The line containing "Context (c : list" marks the start; return it and every line after it in the listing below, exactly, through the last.

The data: Begin

(** Evaluates the next field read of the goal. *)
Ltac get_step :=
  lazymatch goal with
  | |- context [mbind _ (nxt ?c ?i)] =>
      let y := fresh "y" in let E := fresh "E" in
      eassert (nxt c i = Some _) as E by (cell_cases; eassumption || reflexivity);
      rewrite E; clear E; cbn [mbind option_bind]
  | |- context [mbind _ (prv ?c ?i)] =>
      let y := fresh "y" in let E := fresh "E" in
      eassert (prv c i = Some _) as E by (cell_cases; eassumption || reflexivity);
      rewrite E; clear E; cbn [mbind option_bind]
  end.

Section operations.
Context (c : list dchain_cell) (range : Z) (al fl : list Z).
Hypothesis HR : dchain_rep c range al fl.

Lemma rep_elem x : x ∈ al ++ fl ↔ 2 ≤ x < range + 2.
Proof.
  rewrite (dr_perm _ _ _ _ HR). rewrite elem_of_seqZ. unfold_heads. lia.
Qed.

Lemma rep_NoDup : NoDup (al ++ fl).
Proof. rewrite (dr_perm _ _ _ _ HR). apply NoDup_seqZ. Qed.

Lemma rep_length : Z.of_nat (length al + length fl) = range.
Proof.
  rewrite <- length_app, (dr_perm _ _ _ _ HR), length_seqZ.
  pose proof (dr_range _ _ _ _ HR). lia.
Qed.

Lemma rep_alloc_elem x : x ∈ al → 2 ≤ x < range + 2.
Proof. intros. apply rep_elem. set_solver. Qed.

Lemma rep_free_elem x : x ∈ fl → 2 ≤ x < range + 2.
Proof. intros. apply rep_elem. set_solver. Qed.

The data: End

» **Solution below**:
Context (c : list dchain_cell) (range : Z) (al fl : list Z).
Hypothesis HR : dchain_rep c range al fl.

Lemma rep_elem x : x ∈ al ++ fl ↔ 2 ≤ x < range + 2.
Proof.
  rewrite (dr_perm _ _ _ _ HR). rewrite elem_of_seqZ. unfold_heads. lia.
Qed.

Lemma rep_NoDup : NoDup (al ++ fl).
Proof. rewrite (dr_perm _ _ _ _ HR). apply NoDup_seqZ. Qed.

Lemma rep_length : Z.of_nat (length al + length fl) = range.
Proof.
  rewrite <- length_app, (dr_perm _ _ _ _ HR), length_seqZ.
  pose proof (dr_range _ _ _ _ HR). lia.
Qed.

Lemma rep_alloc_elem x : x ∈ al → 2 ≤ x < range + 2.
Proof. intros. apply rep_elem. set_solver. Qed.

Lemma rep_free_elem x : x ∈ fl → 2 ≤ x < range + 2.
Proof. intros. apply rep_elem. set_solver. Qed.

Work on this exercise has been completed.